Ionotropic glutamate receptors excite nerve cells by forming cation-selective pores in the membrane. Recent work, however, provides evidence that atypical signaling by glutamate receptors regulates the production and maintenance of dendritic spines, the short outgrowths that receive most central excitatory synapses. The control of spine formation involves the amino-terminal extracellular domain of the GluR2 subunit of AMPA (α-amino-3-hydroxy-5-methylisoxazole-4-propionic acid) receptors. How interactions with this domain elicit signals to downstream effectors remains to be elucidated, but ion flux through the channel may not be required. This Perspective discusses the possibility that regulation of spines by GluR2 may be one of a growing collection of cases in which ionotropic glutamate receptors can elicit biochemical changes that are conventionally attributed to metabotropic receptors. It is suggested that proteins in contact with specific glutamate receptor subunits may directly sense the conformational changes produced by agonist binding.
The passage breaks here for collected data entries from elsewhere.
(** * The OpenStack cloud provider: server lookup and address resolution

    A shallow embedding of
    [pkg/cloudprovider/providers/openstack/openstack.go] and
    [pkg/cloudprovider/providers/openstack/openstack_instances.go].

    Go strings are byte sequences and are modelled by [string] (a list of
    8-bit characters).  A Go function may panic, so every embedded function
    that indexes a slice or dereferences a pointer lives in the [outcome]
    monad; a Go result pair [(v, err)] is kept as a pair whose second
    component is an [option error].  Logging through glog has no effect on
    results and is left out. *)

From Stdlib Require Import List String Ascii Bool Arith ZArith Lia Permutation.
Import ListNotations.
Local Open Scope string_scope.
Local Open Scope list_scope.

Set Implicit Arguments.
Set Warnings "-register-all".

(** ** Errors and panics *)

Inductive error : Type :=
| ErrNotFound          (* "Failed to find object" *)
| ErrMultipleResults   (* "Multiple results where only one expected" *)
| ErrNoAddressFound    (* "No address found for host" *)
| ErrAttrNotFound      (* "Expected attribute not found" *)
| Errorf (msg : string) (* an error built by fmt.Errorf *)
| LibError (msg : string). (* an error handed up by a library call *)

Inductive outcome (A : Type) : Type :=
| Done (a : A)
| Panic (msg : string).

Arguments Done {A} a.
Arguments Panic {A} msg.

Definition bind {A B : Type} (m : outcome A) (k : A -> outcome B) : outcome B :=
  match m with
  | Done a => k a
  | Panic msg => Panic msg
  end.

Notation "x <- m ;; k" := (bind m (fun x => k))
  (at level 61, m at next level, right associativity).
Notation "' pat <- m ;; k" := (bind m (fun x => match x with pat => k end))
  (at level 61, pat pattern, m at next level, right associativity).

(** [l[i]] on a slice: a run-time panic when [i] is out of range. *)
Definition index {A : Type} (l : list A) (i : nat) : outcome A :=
  match nth_error l i with
  | Some a => Done a
  | None => Panic "index out of range"
  end.

(** [*p] on a pointer that may be nil. *)
Definition deref {A : Type} (p : option A) : outcome A :=
  match p with
  | Some a => Done a
  | None => Panic "nil pointer dereference"
  end.

(** A [for ... range] loop over a slice whose body may panic. *)
Fixpoint forRange {A S : Type} (body : S -> A -> outcome S) (l : list A) (s : S)
  : outcome S :=
  match l with
  | [] => Done s
  | a :: l' => s' <- body s a ;; forRange body l' s'
  end.

(** ** Run-time values of type [interface{}]

    [servers.Server.Addresses] is an [interface{}] filled by the JSON
    decoder.  [VMap] lists the entries of a [map[string]interface{}] in the
    order in which the [range] statement of the run visits them (Go leaves
    that order unspecified); [VOther] stands for every other dynamic type. *)

Inductive value : Type :=
| VNil
| VBool (b : bool)
| VFloat64 (bits : N)
| VString (s : string)
| VSlice (l : list value)
| VMap (m : list (string * value))
| VOther (dyntype : string).

(** [v, ok := m[k]] *)
Fixpoint lookup (m : list (string * value)) (k : string) : option value :=
  match m with
  | [] => None
  | (k', v) :: m' => if String.eqb k' k then Some v else lookup m' k
  end.

(** ** findAddrs *)

(** One turn of the loop of [findAddrs]; [Done ret] unchanged is [continue]. *)
Definition findAddrs_body (iptype : string) (ret : list string)
  (entry : string * value) : outcome (list string) :=
  let listblob := snd entry in
  match listblob with
  | VSlice list =>
      if (List.length list <? 1)%nat then Done ret else
      d <- index list 0 ;;
      match d with
      | VMap props =>
          match lookup props "addr" with
          | None => Done ret
          | Some tmp =>
              match tmp with
              | VString addr =>
                  match lookup props "OS-EXT-IPS:type" with
                  | None => Done ret
                  | Some tmp' =>
                      match tmp' with
                      | VString ipt =>
                          if String.eqb ipt iptype
                          then Done (ret ++ [addr])
                          else Done ret
                      | _ => Done ret
                      end
                  end
              | _ => Done ret
              end
          end
      | _ => Done ret
      end
  | _ => Done ret
  end.

Definition findAddrs (netblob : value) (iptype : string) : outcome (list string) :=
  let ret := [] in
  match netblob with
  | VMap networks => forRange (findAddrs_body iptype) networks ret
  | _ => Done ret
  end.

(** ** Servers, list options and pages *)

(** The fields of [servers.Server] that the provider reads. *)
Record Server : Type := {
  ID : string;
  Name : string;
  Status : string;
  Addresses : value;
  AccessIPv4 : string;
  AccessIPv6 : string
}.

Module ListOpts.
(** The fields of [servers.ListOpts] that the provider sets. *)
Record t : Type := { Name : string; Status : string }.
End ListOpts.

(** A [pagination.Page] of the server listing, seen through
    [servers.ExtractServers]. *)
Inductive Page : Type :=
| ServerPage (l : list Server)
| BrokenPage (e : error).

Definition ExtractServers (page : Page) : list Server * option error :=
  match page with
  | ServerPage l => (l, None)
  | BrokenPage e => ([], Some e)
  end.

(** What the next request of a pager brings. *)
Inductive fetch : Type :=
| Fetched (page : Page)
| FetchFailed (e : error).

(** A [pagination.Pager]: the requests it would make, in order. *)
Definition Pager : Type := list fetch.

(** A pager all of whose requests succeed. *)
Definition goodPages (pages : list (list Server)) : Pager :=
  map (fun l => Fetched (ServerPage l)) pages.

(** A [*gophercloud.ServiceClient] for the compute endpoint, seen through
    [servers.List]: the pager that answers given list options. *)
Definition ServiceClient : Type := ListOpts.t -> Pager.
AMPA (α-amino-3-hydroxy-5-methylisoxazole-4-propionic acid), kainate, and NMDA (N-methyl-d-aspartate) receptors are ligand-gated ion channels that mediate synaptic transmission throughout the central nervous system. Countless papers on excitatory amino acid receptors begin with this theme; however, there is a growing realization that these receptors can do more than just open their built-in channels. Fresh evidence for atypical signaling by glutamate receptors comes from two recent papers. One paper, from Lerma's group (1), adds to the evidence for metabotropic signaling by ionotropic kainate receptors. A second paper, from Sheng's lab (2), identifies a role for the GluR2 subunit of AMPA receptors in the formation of dendritic spines, the short appendages on neuronal dendrites that receive excitatory synaptic connections. Ever since their discovery by Ramón y Cajal more than 100 years ago, spines have captured the imagination of neuroscientists. Although their function has been debated over the years, it is now generally believed that spines represent a biochemical compartment (3, 4) that is distinct from the parent dendrite and is crucial for regulation of the strength of excitatory inputs--a process critical to memory formation. Not all excitatory synapses occur on spines, and there are a number of neuronal cell types, including many inhibitory interneurons, that are entirely devoid of spines (5).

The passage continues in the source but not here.